The next time you peruse the array of scented accessories at the gas station counter, debating if you’d like your car to smell like vanilla, pine trees, or green apples, consider the vicious court battles that have transpired over the years in the realm of scented tree-shaped air fresheners.

The smell of money

New York’s Car-Freshner, the creators of Little Trees, the iconic pine-tree-shaped air fresheners that dangle from the rearview mirrors of taxis across the country, recently delivered a deathblow to its main rival, Exotica. A much smaller company based out of Ohio, Exotica makes a wide range of chemical air fresheners, but it is their line of palm-tree-shaped odor maskers that have long drawn the ire of their East Coast competitor.

With about 400 employees, Car-Freshner sells about 200 million Little Trees fresheners a year. They’ve been making tree-shaped fresheners since the 1950s, and their claim to the tree-shaped air freshening crown seems undeniable. But the company is fiercely protective of its brand. In 2013, they successfully sued the image licensing corporation Getty Images for $100,000 in damages for licensing photos that featured their tree-shaped air fresheners.

The battle with Exotica goes back to 1995, when Car-Freshner successful sued Exotica to change the names of the latter’s Royal Pine and Vanillorama fresheners, on the basis that Car-Freshner had trademarked those names. In 2011, Car-Freshener again successfully sued Exotica to change the name of their Icey Black line of air fresheners, on the grounds that it infringed upon the New York firm’s trademarked Black Ice product.

Another win for Little Trees

Fast forward to 2015, when Car-Freshener once more took Exotica to court. This time Car-Freshner sued on the basis that Exotica had incorporated the bright yellow label, the upward slanting text, and a tree logo onto their merchandise—design elements that Car-Freshener had featured on its packaging since the 1970s.

Even with a history of legal successes behind them, few thought that Car-Freshener would win this case. David Antonucci, an attorney representing Exotica, was quoted in the New York Times, commenting on how difficult it would be to justify a trademark on all trees. “Maybe maple versus oak, since I’m not a horticulturalist, that I could understand,” he said. “Pine versus palm? Please. The Pepsi swoosh versus the Coke swoosh? I think we can see the difference.”

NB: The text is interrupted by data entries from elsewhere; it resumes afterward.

(* ===== verification/Limiter.v ===== *)
(** * Authentication admission control (src/internal/authn/limiter.go)

    Token buckets with concurrency counters: two global pools (shared and
    reserved), a bounded LRU of per-client and per-principal states, an ingress
    limiter, and a bounded LRU of credentials that authenticated recently.  All
    methods run under one lock, so executions are sequences of operations.

    The pointers matter: the release function that [TryAcquire] returns keeps
    the [*keyedState] objects it acquired, which the LRU may meanwhile have
    dropped.  The keyed limiter therefore has an object heap, and the map, the
    LRU list and the outstanding leases refer to objects by address.

    Token counts are [float64] in the code.  Their arithmetic is the class
    [Float64]: everything about concurrency, eviction and trust is proved for
    any such arithmetic, and the rate bound for exact rationals. *)

From S2P Require Import Prelude GoStrings Crypto.
From Stdlib Require Import QArith Qminmax Lqa Floats.SpecFloat.

#[local] Open Scope Z_scope.

(** ** Floating point, as an interface *)

Class Float64 := {
  fl : Type;
  f_of_int : Z -> fl;
  f_add : fl -> fl -> fl;
  f_sub : fl -> fl -> fl;
  f_mul : fl -> fl -> fl;
  f_div : fl -> fl -> fl;
  f_lt : fl -> fl -> bool;
  f_le : fl -> fl -> bool;
  f_min : fl -> fl -> fl
}.

(** IEEE 754 binary64 with rounding to nearest, by the Standard Library's
    executable specification. *)
Definition ieee_double : Float64 := {|
  fl := spec_float;
  f_of_int z := binary_normalize 53 1024 z 0 false;
  f_add := SFadd 53 1024;
  f_sub := SFsub 53 1024;
  f_mul := SFmul 53 1024;
  f_div := SFdiv 53 1024;
  f_lt := SFltb;
  f_le := SFleb;
  f_min x y := match x, y with
               | S754_nan, _ | _, S754_nan => S754_nan
               | _, _ => if SFltb x y then x else y
               end
|}.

The jury, however, thought differently, and on November 19, 2015, ruled in favor of Car-Freshner. Tucked into Exotica’s defense was a glaring inconsistency: The packaging for Exotica’s tree-shaped air fresheners, while looking strikingly similar to Car-Freshener’s, did not resemble that of Exotica’s own line of canned air fresheners. The branding, coloring, and style were different, suggesting that the similarity of Exotica’s air freshener packaging to Car-Freshner’s was no mere coincidence.

The damages owed to Car-Freshener were judged to be $55,000—a rather stiff penalty considering that Exotica’s annual sales of tree-shaped air fresheners in the United States are a mere $110,000. That’s an order of magnitude less than Car-Freshener’s.

Car-Freshener considers its Little Trees a pop icon in America’s automotive history, as the brand appears in countless films and videos. So if you try to sell your own artificially scented cardboard trees in America, it seems, Car-Freshner will chop you down.